• TRY IT
In the data below, find the line that contains "- Python [dict]s" and the line that contains "acknowledgements, the wall". Copy both, plus every line between them, exactly.

• EXTRACTED MATERIAL
(** * Algo-Flatetraade-exp: indicator engine, signal detector, position
      lifecycle and orchestration loop

    A shallow embedding of [src/flattrade_noren_api.py] (class
    [TradingStrategy], the "live trade" engine) and of the older
    single-instrument variant in [src/strategy.py] (class [VWAPStrategy]).

    Conventions of the embedding.
    - Python floats are modelled by exact rationals [Q]: no rounding, no
      NaN or infinity except where a column cell is explicitly optional.
      Equality of prices is therefore [Qeq] ([==]).
    - Python [dict]s that are iterated ([self.positions]) are association
      lists in insertion order with the three operations the code uses
      (get, item assignment, del).
    - Everything the program obtains from outside (broker quotes, order
      acknowledgements, the wall clock, the keyboard, the data cache that
      the dashboard thread refreshes) is read from a [World] oracle indexed
      by a counter of external interactions kept in the state. *)

From Stdlib Require Import String Ascii DecimalString.
From Stdlib Require Import QArith Qminmax Qround ZArith List Sorted Bool Arith Lia Lqa.
From Stdlib Require Import DecimalZ.
Import ListNotations.

Open Scope Q_scope.

(** ** Float comparisons and Python's [max] / [min] *)

Definition Qleb (x y : Q) : bool := Qle_bool x y.
Definition Qltb (x y : Q) : bool := negb (Qle_bool y x).

(** [max(a, b)] returns [a] unless [b > a]; [min(a, b)] returns [a] unless
    [b < a]. *)
Definition pymax (a b : Q) : Q := if Qltb a b then b else a.
Definition pymin (a b : Q) : Q := if Qltb b a then b else a.

(** ** Configuration ([class Config]) *)

Record Config := mkConfig {
  SL_PERCENT : Q;
  TP_PERCENT : Q;
  TRAILING_SL_PERCENT : Q;
  EMA_PERIOD : nat;
  ENTRY_DELAY : nat;
  COMMISSION : Q;
  MAX_DAILY_LOSS : Q
}.

(** The constants written in the source. *)
Definition source_config : Config := {|
  SL_PERCENT := 0;
  TP_PERCENT := 60 # 100;
  TRAILING_SL_PERCENT := 30 # 100;
  EMA_PERIOD := 5;
  ENTRY_DELAY := 30;
  COMMISSION := 3 # 10000;
  MAX_DAILY_LOSS := 5000
|}.

(** ** Series rows *)

(** One OHLCV row of an instrument's CSV; [datetime] is in seconds. *)
Record Bar := mkBar {
  datetime : Z;
  b_open : Q;
  b_high : Q;
  b_low : Q;
  b_close : Q;
  volume : Z
}.

(** A row of the frame kept in [data_cache] once both indicator columns
    have been computed. *)
Record Sample := mkSample {
  s_close : Q;
  s_vwap : Q;
  s_ema : Q
}.

Inductive Signal := BUY_CALL | BUY_PUT.

Definition Signal_eqb (a b : Signal) : bool :=
  match a, b with
  | BUY_CALL, BUY_CALL | BUY_PUT, BUY_PUT => true
  | _, _ => false
  end.

(** ** Signal detector: [TradingStrategy.detect_signal] *)

Definition call_cond (prev curr : Sample) : bool :=
  Qleb (s_ema prev) (s_vwap prev) &&
  Qltb (s_vwap curr) (s_ema curr) &&
  Qltb (s_vwap curr) (s_close curr) &&
  Qltb (s_ema curr) (s_close curr).

Definition put_cond (prev curr : Sample) : bool :=
  Qleb (s_vwap prev) (s_ema prev) &&
  Qltb (s_ema curr) (s_vwap curr) &&
  Qltb (s_close curr) (s_vwap curr) &&
  Qltb (s_close curr) (s_ema curr).

(** [df.iloc[-2]], [df.iloc[-1]] are the two last rows; the result is the
    pair [(signal, price)], [None, None] being [None]. *)
Definition detect_signal (df : list Sample) : option (Signal * Q) :=
  if (length df <? 2)%nat then None
  else
    match rev df with
    | curr :: prev :: _ =>
        if call_cond prev curr then Some (BUY_CALL, s_close curr)
        else if put_cond prev curr then Some (BUY_PUT, s_close curr)
        else None
    | _ => None
    end.

(** The evaluation the loop performs once row [i] is the newest one. *)
Definition signal_at (df : list Sample) (i : nat) : option (Signal * Q) :=
  detect_signal (firstn (S i) df).

Definition fires (s : Signal) (df : list Sample) (i : nat) : Prop :=
  (i < length df)%nat /\ exists p, signal_at df i = Some (s, p).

• PROBLEM SOLUTION
    - Python [dict]s that are iterated ([self.positions]) are association
      lists in insertion order with the three operations the code uses
      (get, item assignment, del).
    - Everything the program obtains from outside (broker quotes, order
      acknowledgements, the wall clock, the keyboard, the data cache that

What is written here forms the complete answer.